Let's start with a seemingly pedantic point: your goals should ladder up to the objectives of your team or organization.

Why is this point worth establishing?

Because it's quite easy to fixate on what appears to matter in our own worlds, and forget that it is secondary (or even irrelevant) from a org perspective.

Does this only happen to people who weren't working on the right things to begin with? Not at all. It's quite easy to be "doing your job" while still setting the wrong goalposts.

For instance, I remember that during my first few months at Google, part of my role required supporting a sales team with revenue intelligence.

Of course, this meant that whenever there were issues of customer accounts not reflecting properly in the system? I would be the first port of call to help troubleshoot.

(It was one of my least favorite activities – and it took up a lot of my time – but it was part of "my job.")

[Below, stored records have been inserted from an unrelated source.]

(* ===== verification/Sessions.v ===== *)
(** * The session ledger that auth.py asks of its store ([StoreProto])

    [StoreProto] names the calls that [AuthService] makes; two classes of the
    repository implement it, [InMemoryStore] and [PgStore]. For the calls on
    refresh tokens, [session_spec] is what they promise, as a function on a
    finite map; [SessionStore] is the interface and [SessionLaws] the promise.
    The calls of both stores keep it ([mem_session_laws], [pg_session_laws]), so
    the stores agree, and what follows from the promise is stated of each. *)
From S2P Require Import Prelude PyText Json StoreState Prims Rbac Users Tokens Ledger Sql Migrations.
From S2P Require Import Schema PgBase PgTenants PgUsers PgTokens PgLedger PgSteps PgProps PgSingleUse.
From S2P Require Import PgAudit PgGaps.
#[local] Opaque schema.

(** ** The promise *)

Inductive session_op : Type :=
  | InsertToken (jti family_id tenant_id user_id : string) (expires_at : Z)
      (replaced_by : option string) (status : string)
  | GetToken (jti : string)
  | RotateToken (old_jti new_jti : string)
  | RevokeFamily (family_id : string)
  | RevokeSessions (user_id : string).
Inductive session_answer : Type :=
  | Token (o : option RefreshToken)
  | Rotated (b : bool)
  | Revoked (n : Z)
  | Mistyped.

Abbreviation ledger := (gmap string RefreshToken).
Definition rotated_to (new_jti : string) (r : RefreshToken) : RefreshToken :=
  set_rt_replaced_by (Some new_jti) (set_rt_status "rotated" r).
Definition revoked_if (P : RefreshToken -> bool) (r : RefreshToken) : RefreshToken :=
  if P r && bool_decide (rt_status r <> "revoked") then set_rt_status "revoked" r else r.
Definition to_revoke (P : RefreshToken -> bool) (L : ledger) : ledger :=
  filter (fun kv => P kv.2 && bool_decide (rt_status kv.2 <> "revoked") = true) L.
Definition session_spec (now : Z) (op : session_op) (L : ledger) : session_answer * ledger :=
  match op with
  | InsertToken jti f t u exp rb st =>
      let r := mkRefreshToken jti f t u st now exp rb in (Token (Some r), <[jti := r]> L)
  | GetToken jti => (Token (L !! jti), L)
  | RotateToken old new =>
      match L !! old with
      | Some r => if decide (rt_status r = "active") then (Rotated true, <[old := rotated_to new r]> L)
                  else (Rotated false, L)
      | None => (Rotated false, L)
      end
  | RevokeFamily f =>
      let P r := bool_decide (rt_family_id r = f) in
      (Revoked (Z.of_nat (size (to_revoke P L))), revoked_if P <$> L)
  | RevokeSessions u =>
      let P r := bool_decide (rt_user_id r = u) in
      (Revoked (Z.of_nat (size (to_revoke P L))), revoked_if P <$> L)
  end.

(** A store for workers [Wk] with a clock: the calls, the ledger it holds, the
    states it can be in and the workers the promise is made to. *)
Class SessionStore (Wk St : Type) := {
  session_do : Wk -> session_op -> M St session_answer;
  session_clock : Wk -> Z;
  session_view : St -> ledger;
  session_ok : St -> Prop;
  session_able : Wk -> Prop
}.
(** An answer is the one of the promise; a call that raises has changed nothing. *)
Class SessionLaws (Wk St : Type) `{SessionStore Wk St} : Prop := {
  session_keeps wk op s : session_ok s -> session_ok (session_do wk op s).2;
  session_meets wk op s a s' :
    session_ok s -> session_able wk -> session_do wk op s = (Ok a, s') ->
    session_spec (session_clock wk) op (session_view s) = (a, session_view s');
  session_raises wk op s x s' :
    session_ok s -> session_able wk -> session_do wk op s = (Raise x, s') ->
    session_view s' = session_view s
}.

(** ** Dicts and maps *)

Section dicts.
Context {V : Type}.
Implicit Types d : list (string * V).

Lemma map_dset k v d : (list_to_map (dset k v d) : gmap string V) = <[k := v]> (list_to_map d).
Proof.
  apply map_eq. intros k'. rewrite <- dget_list_to_map, dget_dset, lookup_insert, <- dget_list_to_map.
  by repeat case_decide; subst.
Qed.
Lemma map_dmap (f : V -> V) d :
  (list_to_map (dmap (fun _ => f) d) : gmap string V) = f <$> list_to_map d.
Proof. apply map_eq. intros k. by rewrite lookup_fmap, <- !dget_list_to_map, dget_dmap. Qed.
(** Counting the selected values of a dict. *)
Lemma size_selected (Q : V -> bool) d : dict_wf d ->
  size (filter (fun kv => Q kv.2 = true) (list_to_map d : gmap string V)) =
  length (filter (fun v => Q v = true) (dvalues d)).
Proof.
  unfold dict_wf, dvalues, dkeys. induction d as [|[k v] d IH]; intros Hwf; [done|].
  csimpl in *. apply NoDup_cons in Hwf as [Hk Hwf]. apply (not_elem_of_list_to_map_1 (M:=gmap string)) in Hk.
  rewrite map_filter_insert, filter_cons. csimpl. case_decide.
  - rewrite map_size_insert_None by (by apply map_lookup_filter_None; left). csimpl. by rewrite IH.
  - by rewrite delete_id, IH.
Qed.
End dicts.

(** ** InMemoryStore *)

Definition mem_session (now : Z) (op : session_op) : M Store session_answer :=
  match op with
  | InsertToken jti f t u exp rb st =>
      let! r := insert_refresh_token now jti f t u exp rb st in ret (Token (Some r))
  | GetToken jti => let! o := gets (get_refresh_token jti) in ret (Token o)
  | RotateToken old new => let! b := rotate_refresh_token old new in ret (Rotated b)
  | RevokeFamily f => let! n := revoke_refresh_family f in ret (Revoked n)
  | RevokeSessions u => let! n := revoke_user_sessions u in ret (Revoked n)
  end.
#[export] Instance mem_sessions : SessionStore Z Store := {|
  session_do := mem_session;
  session_clock := id;
  session_view s := list_to_map (refresh_tokens s);
  session_ok s := dict_wf (refresh_tokens s);
  session_able _ := True
|}.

From a personal goal-setting perspective? I could've easily built in an OKR for myself to "provide timely support to sellers for revenue intelligence errors."

It wouldn't have been wrong – but it would've been suboptimal. Because that's not an objective that would've mattered for my org.

Instead, had I thought of myself as a true owner of the business? I would've identified two rather simple objectives:

  1. Ensure maximum accuracy for revenue intelligence
  2. Minimize time wasted by sellers on trouble-shooting

I would've then set goals that ladder up to org-level objectives, e.g. –

  • Ensure bugs get fixed systematically (e.g. by influencing product teams and securing support)
  • Minimize waste of sellers' time (e.g. by developing a more efficient feedback process)

When we remind ourselves to set goals that ladder up to org-level objectives, we're not just looking for wording changes or cosmetic adjustments.

Instead, we're reminding ourselves to "get out of the weeds," so we can set goals that contribute meaningfully.


❌ Mistake #2: Focusing on the wrong "needles."

It's good to have lofty, ambitious goals.

But if you can't realistically "move the needle" with your efforts? Then it's not the right goal for you.

For instance, imagine if your role required acquiring proprietary datasets to enrich your company's software product.

Which of the following might be good measures of success for you?

  1. Company stock price growth
  2. Company market share gained
  3. Improved user satisfaction
  4. Reduced user churn
  5. Data volume acquired
  6. Top partners signed
  7. New verticals covered

While the answer will certainly vary based on your scope, it should be readily apparent that #1 through #4 are the least useful.

It's not that they're unimportant (in fact quite the contrary). It's just that they're too far away. You can't realistically know if you're actually moving the needle.

So while they might be great org-level northstar metrics? They're much less useful as individual goalposts.

By comparison, #5 through #7 are much more practical at the individual level. Your efforts will directly move the needle – and you're able to assume proper ownership.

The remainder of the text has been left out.